Dany Laferrière was born in Port-au-Prince, where he worked as a journalist under the Duvalier regime. In 1976 he left Haiti for Montreal, where his first novel, Comment faire l’amour avec un Nègre sans se fatiguer (1985), won notoriety and acclaim. He is the author of numerous other works, including Eroshima (1987), L’odeur du café (1991),Le goût des jeunes filles (1992), Cette grenade dans la main du jeune nègre est—elle une arme ou un fruit? (1993),Pays sans chapeau (1999), and Le Cri des oiseaux fous (2000). Laferrière directed his first film, Comment conquérir l’Amérique en une nuit, in 2004.
Louis-Philippe Dalembert is a poet, short story writer, and novelist. Born in Port-au-Prince in 1962, he studied journalism at the École supérieure de journalisme in Paris and wrote his doctoral thesis in comparative literature on the work of Cuban writer Alejo Carpentier. His novels include Le Crayon du bon Dieu n’a pas de gomme (1996),L’Autre face de la mer (1998), and L’ île du bout des rêves (2003). Ces îles de plein sel et autres poèmes (2000) is Dalembert’s most recent collection of poetry. He divides his time between Rome and Paris.
Edwidge Danticat was born in Haiti and moved to the United States when she was twelve years old. She is the author of several books, including Breath, Eyes, Memory (1994), Krik? Krak! (1995), The Farming of Bones (1999), and The Dew Breaker (2004).
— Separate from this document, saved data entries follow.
Lemma only_the_cache_file_is_written_witness :
  (main chain_world A_java "root" "com.ex" 2 "txt"
     {[ "root/notes.txt" := "keep" ]}).2 !! "root/notes.txt" = Some "keep".
Proof.
  pose proof (only_the_cache_file_is_written chain_world A_java "root"
                "com.ex" 2 "txt" {[ "root/notes.txt" := "keep" ]}
                "root/notes.txt") as H.
  destruct H as [_ H]; [discriminate|]. rewrite H. reflexivity.
Defined.

Lemma inspect_file_parsed_ok w root_dir base_package (ok : string → Prop)
    t file :
  (∀ f, path_exists w f = true → ok f) →
  ok file →
  (∀ f, f ∈ parsed t → ok f) →
  (∀ f, f ∈ next_level_files t → path_exists w f = true) →
  let t' := inspect_file w root_dir base_package t file in
  (∀ f, f ∈ parsed t' → ok f)
  ∧ (∀ f, f ∈ next_level_files t' → path_exists w f = true).
Proof.
  intros Hex Hfile Hp Hn.
  destruct (inspect_file_cases w root_dir base_package t file)
    as [->|[(_ & _ & ->)|(cu & Hin & Hparse)]]; [done| |].
  - cbn [parsed next_level_files]. split; [|done].
    intros f [?| ->%list_elem_of_singleton]%elem_of_app; [by apply Hp|done].
  - destruct (inspect_file_parsed w root_dir base_package t file cu Hin Hparse)
      as (_ & _ & Hpa & _ & Hnl & _). cbv zeta. rewrite Hpa, Hnl. split.
    + intros f [?| ->%list_elem_of_singleton]%elem_of_app; [by apply Hp|done].
    + intros f [?|Hf]%elem_of_app; [by apply Hn|].
      destruct (decide _); [by apply elem_of_nil in Hf|].
      by eapply find_class_paths_exist.
Qed.

Lemma run_level_parsed_ok w root_dir base_package (ok : string → Prop)
    files t :
  (∀ f, path_exists w f = true → ok f) →
  (∀ f, f ∈ files → ok f) →
  (∀ f, f ∈ parsed t → ok f) →
  let r := run_level w root_dir base_package files t in
  (∀ f, f ∈ parsed r.2 → ok f) ∧ (∀ f, f ∈ r.1 → ok f).
Proof.
  intros Hex Hfiles Hp. unfold run_level. cbn [fst snd].
  assert (Hfold : ∀ t0,
            (∀ f, f ∈ parsed t0 → ok f) →
            (∀ f, f ∈ next_level_files t0 → path_exists w f = true) →
            let t' := fold_left (inspect_file w root_dir base_package)
                        files t0 in
            (∀ f, f ∈ parsed t' → ok f)
            ∧ (∀ f, f ∈ next_level_files t' → path_exists w f = true)).
  { clear Hp. induction files as [|f0 files IH]; intros t0 Hp0 Hn0; [done|].
    cbn [fold_left].
    destruct (inspect_file_parsed_ok w root_dir base_package ok t0 f0)
      as [Hp1 Hn1]; [done|apply Hfiles, list_elem_of_here|done|done|].
    apply IH; [|done|done].
    intros f Hf. apply Hfiles. by apply list_elem_of_further. }
  destruct (Hfold {| visited_files := visited_files t;
                     visited_classes := visited_classes t;
                     next_level_files := [];
                     disk_of := disk_of t;
                     parsed := parsed t;
                     queued := queued t |}) as [H1 H2];
    [done|by intros f ?%elem_of_nil|].
  split; [done|].
  intros f Hf%elem_of_set_order%elem_of_list_to_set. by apply Hex, H2.
Qed.

(** X19: apart from the target, only paths that the resolver found on disk
    are handed to the parser. *)
Theorem only_resolved_files_are_parsed w target_file depth root_dir
    base_package disk f :
  f ∈ parsed (traverse w target_file depth root_dir base_package disk) →
  f = target_file ∨ path_exists w f = true.
Proof.
  unfold traverse. revert f.
  set (ok := λ f, f = target_file ∨ path_exists w f = true).
  assert (Hgen : ∀ n files t,
            (∀ f, f ∈ files → ok f) → (∀ f, f ∈ parsed t → ok f) →
            ∀ f, f ∈ parsed (run_levels w root_dir base_package n files t).2 →
                 ok f).
  { induction n as [|n IH]; intros files t Hfiles Hp; [done|].
    rewrite run_levels_S.
    destruct (run_level_parsed_ok w root_dir base_package ok files t)
      as [H1 H2]; [by right|done|done|].
    destruct (run_level w root_dir base_package files t).1 eqn:E; [done|].
    apply IH; [|done]. by rewrite <- E in H2 |- *. }
  apply Hgen.
  - intros f ->%list_elem_of_singleton. by left.
  - by intros f ?%elem_of_nil.
Qed.

Lemma only_resolved_files_are_parsed_witness :
  B_java = A_java ∨ path_exists chain_world B_java = true.
Proof.
  apply (only_resolved_files_are_parsed chain_world A_java 2 "root" "com.ex" ∅).
  apply (bool_decide_unpack _). vm_compute. exact I.
Defined.

(** X20: once every file of the frontier has been visited (in particular
    once the frontier is empty), a larger depth changes neither the result
    nor the disk. *)
Theorem result_settles w target_file depth depth' root_dir base_package disk :
  0 ≤ depth → depth ≤ depth' →
  (∀ f, f ∈ frontier w target_file depth root_dir base_package disk →
        f ∈ visited_files
              (traverse w target_file depth root_dir base_package disk)) →
  find_linked_classes w target_file depth' root_dir base_package disk
  = find_linked_classes w target_file depth root_dir base_package disk.
Proof.
  intros H0 Hle Hsettled. unfold find_linked_classes, traverse.
  replace (Z.to_nat depth')
    with (Z.to_nat depth + (Z.to_nat depth' - Z.to_nat depth))%nat by lia.
  destruct (run_levels_settled w root_dir base_package [target_file]
              (initial_traversal disk) (Z.to_nat depth)
              (Z.to_nat depth' - Z.to_nat depth) Hsettled)
    as (_ & _ & _ & Hvc & Hd).
  cbv zeta in Hvc, Hd. by rewrite Hvc, Hd.
Qed.

Lemma result_settles_witness :
  find_linked_classes chain_world A_java 10 "root" "com.ex" ∅
  = find_linked_classes chain_world A_java 3 "root" "com.ex" ∅.
Proof.
  apply result_settles; [lia|lia|].
  intros f Hf. exfalso. revert Hf.
  assert (Hfr : frontier chain_world A_java 3 "root" "com.ex" ∅ = [])
    by (vm_compute; reflexivity).
  rewrite Hfr. apply elem_of_nil.
Defined.

(** ** The bundle writer *)

Lemma substring_all s : String.substring 0 (String.length s) s = s.
Proof. induction s as [|a s IH]; simpl; [done|by rewrite IH]. Qed.

Lemma substring_take_drop s m :
  (m ≤ String.length s)%nat →
  s = String.substring 0 m s
      +:+ String.substring m (String.length s - m) s.
Proof.
  revert m. induction s as [|a s IH]; intros [|m] Hm; simpl in *;
    try done; try lia.
  - by rewrite str_app_nil_l, substring_all.
  - rewrite str_app_cons. f_equal. apply IH. lia.
Qed.

Lemma substring_take_length s m :
  (m ≤ String.length s)%nat →
  String.length (String.substring 0 m s) = m.
Proof.
  revert m. induction s as [|a s IH]; intros [|m] Hm; simpl in *;
    try done; try lia.
  f_equal. apply IH. lia.
Qed.

Lemma substring_beyond s m n :
  (String.length s ≤ m)%nat → String.substring m n s = "".
Proof.
  revert m n. induction s as [|a s IH]; intros [|m] n Hm; simpl in *;
    try done; try lia.
  - by destruct n.
  - apply IH. lia.
Qed.

Lemma substring_occurrence pre b post :
  String.substring (String.length pre) (String.length b) (pre +:+ b +:+ post)
  = b.
Proof.
  induction pre as [|a pre IH].
  - rewrite str_app_nil_l. apply String.prefix_correct, prefix_app.
  - by rewrite str_app_cons.
Qed.

Lemma substring_drop_prefix b s m :
  String.substring m (String.length b) s = b →
  String.prefix b (String.substring m (String.length s - m) s) = true.
Proof.
  revert m. induction s as [|a s IH]; intros m Hb.
  - assert (b = "") as -> by (by destruct m, b).
    apply prefix_nil.
  - destruct m as [|m].
    + change (String.length (String a s) - 0)%nat
        with (String.length (String a s)).
      rewrite substring_all. by apply String.prefix_correct.
    + apply (IH m Hb).
Qed.

Lemma prefix_inv_app b s :
  String.prefix b s = true → ∃ post, s = b +:+ post.
Proof.
  revert s. induction b as [|a b IH]; intros s Hp.
  - exists s. by rewrite str_app_nil_l.
  - destruct s as [|a' s]; [done|]. simpl in Hp.
    destruct (ascii_dec a a') as [->|]; [|done].
    destruct (IH s Hp) as (post & ->). exists post. by rewrite str_app_cons.
Qed.

(** X21: when the content holds the text [package ], the bundle keeps it
    from the first occurrence on: the kept text starts with that word and
    what is dropped is no longer than the text before any occurrence.
    Otherwise the content is kept whole. *)
Theorem from_package_keeps_from_first_occurrence content :
  (∀ pre post,
     content = pre +:+ "package " +:+ post →
     ∃ dropped,
       content = dropped +:+ from_package content
       ∧ Py.startswith (from_package content) "package " = true
       ∧ (String.length dropped ≤ String.length pre)%nat)
  ∧ ((∀ pre post, content ≠ pre +:+ "package " +:+ post) →
     from_package content = content).
Proof.
  unfold from_package.
  destruct (String.index 0 "package " content) as [m|] eqn:Hidx.
  - pose proof (String.index_correct1 _ _ _ _ Hidx) as Hat.
    assert (Hm : (m ≤ String.length content)%nat).
    { destruct (decide (m ≤ String.length content)%nat) as [|Hgt]; [done|].
      rewrite substring_beyond in Hat by lia. done. }
    pose proof (substring_drop_prefix _ _ _ Hat) as Hpre.
    split.
    + intros pre post Heq. exists (String.substring 0 m content).
      split; [by apply substring_take_drop|]. split; [done|].
      rewrite substring_take_length by done.
      destruct (decide (m ≤ String.length pre)%nat) as [|Hgt]; [done|].
      exfalso.
      apply (String.index_correct2 _ _ _ _ Hidx (String.length pre));
        [lia|lia|].
      rewrite Heq. apply (substring_occurrence pre "package " post).
    + intros Hno. exfalso.
      destruct (prefix_inv_app _ _ Hpre) as (post & Hpost).
      apply (Hno (String.substring 0 m content) post).
      rewrite <- Hpost. by apply substring_take_drop.
  - split; [|done].
    intros pre post Heq. exfalso.
    apply (String.index_correct3 _ (String.length pre) _ _ Hidx);
      [done|lia|].
    rewrite Heq. apply (substring_occurrence pre "package " post).
Qed.

Lemma write_blocks_app w block l1 l2 :
  write_blocks w block (l1 ++ l2)
  = write_blocks w block l1 +:+ write_blocks w block l2.
Proof.
  induction l1 as [|f l1 IH]; simpl.
  - by rewrite str_app_nil_l.
  - destruct (read_text w f); [|done]. by rewrite IH, str_app_assoc.
Qed.

Lemma write_blocks_unreadable w block l :
  write_blocks w block (filter (readable w) l) = write_blocks w block l.
Proof.
  induction l as [|f l IH]; [done|]. rewrite filter_cons.
  destruct (decide (readable w f)) as [[c Hr]|Hn].
  - cbn [write_blocks]. by rewrite Hr, IH.
  - cbn [write_blocks]. destruct (read_text w f) as [c|] eqn:Hr; [|done].
    exfalso. apply Hn. unfold readable. by rewrite Hr.
Qed.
She is also the editor of The Butterfly’s Way: Voices from the Haitian Dyaspora in the United States (2001). A graduate of Barnard College, she received an MFA in creative writing from Brown University in 1993.
Évelyne Trouillot is a Haitian writer who has published poetry, short fiction, and novels. She has also written works for children, including L’oiseau mirage (1997) and L’ île de Ti Jean (2004). Her first collection of short stories, La chambre interdite, was published in 1996, followed by Islande and La mer, entre lait et sang in 1998. Trouillot’s first novel,Rosalie l’ infâme, was published in 2003. She divides her time in Haiti as an educator and a writer.
J. Michael Dash is professor of French at New York University and director of the Africana Studies Program. He is the author of Literature and Ideology in Haiti (1981), Haiti and the United States (1988), Édouard Glissant (1995), The Other America: Caribbean Literature in a New World Context (1998), and Culture and Customs of Haiti (2001); editor (with Charles Arthur) of Libete: A Haiti Anthology (1999); and translator of Gisèle Pineau’s The Drifting of Spirits(1999). He is currently at work on a manuscript entitled “Surrealism in the Francophone Caribbean.”